Lemma first_unscannable_category (cats : list category) :
  Forall cat_scannable cats
  ∨ ∃ cpre cat cpost bpre b bpost e,
      cats = cpre ++ cat :: cpost ∧ Forall cat_scannable cpre
      ∧ blocks cat = bpre ++ b :: bpost
      ∧ Forall (λ b, block_scannable b = true) bpre
      ∧ IPv4Network b = Raise e ∧ e ≠ AddressValueError.
Proof.
  induction cats as [|cat cats IH]; [by left|].
  destruct (first_unscannable_block (blocks cat))
    as [Hcat|(bpre & b & bpost & e & Hb & Hpre & Hnet & He)].
  - destruct IH as [IH|(cpre & cat' & cpost & bpre & b & bpost & e
                         & -> & Hcpre & Hb & Hpre & Hnet & He)].
    + left. by constructor.
    + right. exists (cat :: cpre), cat', cpost, bpre, b, bpost, e.
      by repeat constructor.
  - right. exists [], cat, cats, bpre, b, bpost, e. by repeat constructor.
Qed.

(** On a document with a block whose error the handler does not name, the
    scan raises the error of such a block, whatever the address. *)
Lemma reverse_search_unscannable doc :
  ¬ doc_scannable doc →
  ∃ cat b e,
    cat ∈ values doc ∧ b ∈ blocks cat
    ∧ IPv4Network b = Raise e ∧ e ≠ AddressValueError
    ∧ ∀ ip, reverse_search_ip_in_azure ip doc = Raise e.
Proof.
  intros Hnot.
  destruct (first_unscannable_category (values doc))
    as [Hs|(cpre & cat & cpost & bpre & b & bpost & e
            & Hdoc & Hcpre & Hb & Hpre & Hnet & He)]; [done|].
  exists cat, b, e.
  split; [rewrite Hdoc, elem_of_app, elem_of_cons; auto|].
  split; [rewrite Hb, elem_of_app, elem_of_cons; auto|].
  split; [done|]. split; [done|].
  intros ip. unfold reverse_search_ip_in_azure. rewrite Hdoc.
  by eapply search_categories_Raise.
Qed.

End unscannable.

Section download.

Variable requests_get : string → result response.

Lemma get_azure_ip_ranges_download_Ok page r :
  requests_get page = Ok r → raise_for_status r = Ok () →
  get_azure_ip_ranges_download requests_get page
  = Ok (elements (list_to_set
          (re.findall_from MICROSOFT_DOWNLOAD_REGEX 0 (repr (content r)))
        : gset string)).
Proof.
  intros Hget Hstatus. unfold get_azure_ip_ranges_download.
  rewrite !try_except_reraise, Hget. cbn [mbind result_bind].
  unfold mbind, result_bind. by rewrite Hstatus.
Qed.

End download.

(** Host bits below the prefix make [IPv4Network] refuse the string. *)
Lemma host_bits_set_raises B addr mask n nm p :
  _split_addr_prefix B = Ok (addr, mask) →
  IPv4Address addr = Ok n →
  _make_netmask mask = Ok (nm, p) →
  Z.land n nm ≠ n →
  IPv4Network B = Raise ValueError ∧ get_all_ips_from_cidr B = Raise ValueError.
Proof.
  intros Hsplit Haddr Hmask Hbits.
  assert (Hnet : IPv4Network B = Raise ValueError).
  { unfold IPv4Network. rewrite Hsplit. cbn [mbind result_bind].
    unfold mbind, result_bind. rewrite Haddr, Hmask.
    by apply Z.eqb_neq in Hbits as ->. }
  split; [done|]. by apply get_all_ips_from_cidr_Raise.
Qed.

(** ** The properties of the specification *)

(** *** Range Expander *)

(** C6. For every block [B] that [IPv4Network] accepts, with prefix length
    [p], [get_all_ips_from_cidr B] returns a set of exactly [2^(32-p)]
    address strings, and the members are exactly the printed integers of
    [network .. network + 2^(32-p) - 1], each of which reads back as its
    integer.  In particular ["185.56.64.0/24"] expands to the 256 addresses
    [185.56.64.0] through [185.56.64.255]. *)
Theorem get_all_ips_from_cidr_span :
  (∀ B net,
     IPv4Network B = Ok net →
     ∃ ips,
       get_all_ips_from_cidr B = Ok ips
       ∧ Z.of_nat (size ips) = 2 ^ (32 - _prefixlen net)
       ∧ ∀ s, s ∈ ips ↔
              ∃ n, s = _string_from_ip_int n
                   ∧ IPv4Address s = Ok n
                   ∧ network_address net ≤ n
                     ≤ network_address net + 2 ^ (32 - _prefixlen net) - 1)
  ∧ ∃ ips,
      get_all_ips_from_cidr "185.56.64.0/24" = Ok ips
      ∧ size ips = 256%nat
      ∧ ∀ s, s ∈ ips ↔ ∃ i, 0 ≤ i ≤ 255 ∧ s = "185.56.64." +:+ PyStr.str i.
Proof.
  split; [exact get_all_ips_from_cidr_members|].
  destruct (get_all_ips_from_cidr_members _ _ network_24)
    as (ips & Hips & Hsize & Hmem).
  exists ips. split; [done|]. split.
  { apply Nat2Z.inj. rewrite Hsize. reflexivity. }
  assert (Hrow : ∀ i, 0 ≤ i ≤ 255 →
            _string_from_ip_int (3107471360 + i) = "185.56.64." +:+ PyStr.str i).
  { intros i Hi.
    assert (Hrows : _string_from_ip_int <$> seqZ 3107471360 256
                    = (λ i, "185.56.64." +:+ PyStr.str i) <$> seqZ 0 256).
    { vm_compute. reflexivity. }
    apply (f_equal (λ l, l !! Z.to_nat i)) in Hrows.
    rewrite !list_lookup_fmap, !lookup_seqZ_lt in Hrows by lia.
    simpl in Hrows. injection Hrows as Hrows.
    by rewrite !Z2Nat.id, Z.add_0_l in Hrows by lia. }
  intros s. rewrite Hmem. cbn [network_address _prefixlen].
  change (2 ^ (32 - 24)) with 256. split.
  - intros (n & -> & _ & Hn). exists (n - 3107471360). split; [lia|].
    rewrite <- Hrow by lia. f_equal. lia.
  - intros (i & Hi & ->). exists (3107471360 + i). rewrite <- Hrow by done.
    split; [done|]. split; [|lia].
    apply IPv4Address_string_from_ip_int. lia.
Qed.

Lemma get_all_ips_from_cidr_span_witness :
  ∃ ips,
    get_all_ips_from_cidr "10.0.0.0/30" = Ok ips
    ∧ Z.of_nat (size ips) = 2 ^ (32 - 30)
    ∧ ∀ s, s ∈ ips ↔
           ∃ n, s = _string_from_ip_int n
                ∧ IPv4Address s = Ok n
                ∧ 167772160 ≤ n ≤ 167772160 + 2 ^ (32 - 30) - 1.
Proof.
  apply (proj1 get_all_ips_from_cidr_span "10.0.0.0/30"
           (Network 167772160 4294967292 30)).
  vm_compute. reflexivity.
Defined.

(** C7. For a valid block [B], expanding [[B]] and expanding [[B; B]] both
    give what expanding [B] gives; and for every sequence of valid blocks,
    a permutation of it expands to the same set, the union of the
    expansions of its blocks. *)
Theorem get_all_ips_from_cidr_array_laws (B : string) (l l' : list string) :
  valid_block B → Forall valid_block l → l ≡ₚ l' →
  get_all_ips_from_cidr_array [ B ] = get_all_ips_from_cidr B
  ∧ get_all_ips_from_cidr_array [ B; B ] = get_all_ips_from_cidr B
  ∧ ∃ ips,
      get_all_ips_from_cidr_array l = Ok ips
      ∧ get_all_ips_from_cidr_array l' = Ok ips
      ∧ ∀ s, s ∈ ips ↔ ∃ B', B' ∈ l ∧ s ∈ expansion B'.
Proof.
  intros HB Hl Hperm.
  assert (HB' : get_all_ips_from_cidr B = Ok (expansion B)).
  { unfold valid_block in HB. destruct (IPv4Network B) as [net|] eqn:Hnet; [|done].
    unfold expansion. by rewrite (get_all_ips_from_cidr_Ok _ _ Hnet). }
  split; [|split].
  - rewrite get_all_ips_from_cidr_array_Ok by by repeat constructor.
    rewrite HB'. simpl. by rewrite (right_id_L ∅ (∪)).
  - rewrite get_all_ips_from_cidr_array_Ok by by repeat constructor.
    rewrite HB'. simpl. by rewrite (right_id_L ∅ (∪)), (idemp_L (∪)).
  - exists (⋃ (expansion <$> l)).
    split; [by apply get_all_ips_from_cidr_array_Ok|]. split.
    + rewrite get_all_ips_from_cidr_array_Ok by by rewrite <- Hperm.
      f_equal. apply union_list_perm. by rewrite Hperm.
    + intros s. rewrite elem_of_union_list. split.
      * intros (X & (B' & -> & HB'')%list_elem_of_fmap & Hs). eauto.
      * intros (B' & HB'' & Hs). exists (expansion B').
        split; [|done]. apply list_elem_of_fmap. eauto.
Qed.

Lemma get_all_ips_from_cidr_array_laws_witness :
  get_all_ips_from_cidr_array [ "185.56.64.0/30" ]
  = get_all_ips_from_cidr "185.56.64.0/30"
  ∧ get_all_ips_from_cidr_array [ "185.56.64.0/30"; "185.56.64.0/30" ]
    = get_all_ips_from_cidr "185.56.64.0/30"
  ∧ ∃ ips,
      get_all_ips_from_cidr_array [ "185.56.64.0/31"; "185.56.64.0/30" ] = Ok ips
      ∧ get_all_ips_from_cidr_array [ "185.56.64.0/30"; "185.56.64.0/31" ] = Ok ips
      ∧ ∀ s, s ∈ ips ↔
             ∃ B', B' ∈ [ "185.56.64.0/31"; "185.56.64.0/30" ] ∧ s ∈ expansion B'.
Proof.
  apply get_all_ips_from_cidr_array_laws.
  - vm_compute. reflexivity.
  - repeat constructor.
  - apply perm_swap.
Defined.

━━━

- [Work required]
Search the listing above for the lines with "seqZ 0 256)." and "by rewrite !Z2Nat.id, Z.add_0_l", then output those lines and all lines between them exactly.

- [Task answer]
                    = (λ i, "185.56.64." +:+ PyStr.str i) <$> seqZ 0 256).
    { vm_compute. reflexivity. }
    apply (f_equal (λ l, l !! Z.to_nat i)) in Hrows.
    rewrite !list_lookup_fmap, !lookup_seqZ_lt in Hrows by lia.
    simpl in Hrows. injection Hrows as Hrows.
    by rewrite !Z2Nat.id, Z.add_0_l in Hrows by lia. }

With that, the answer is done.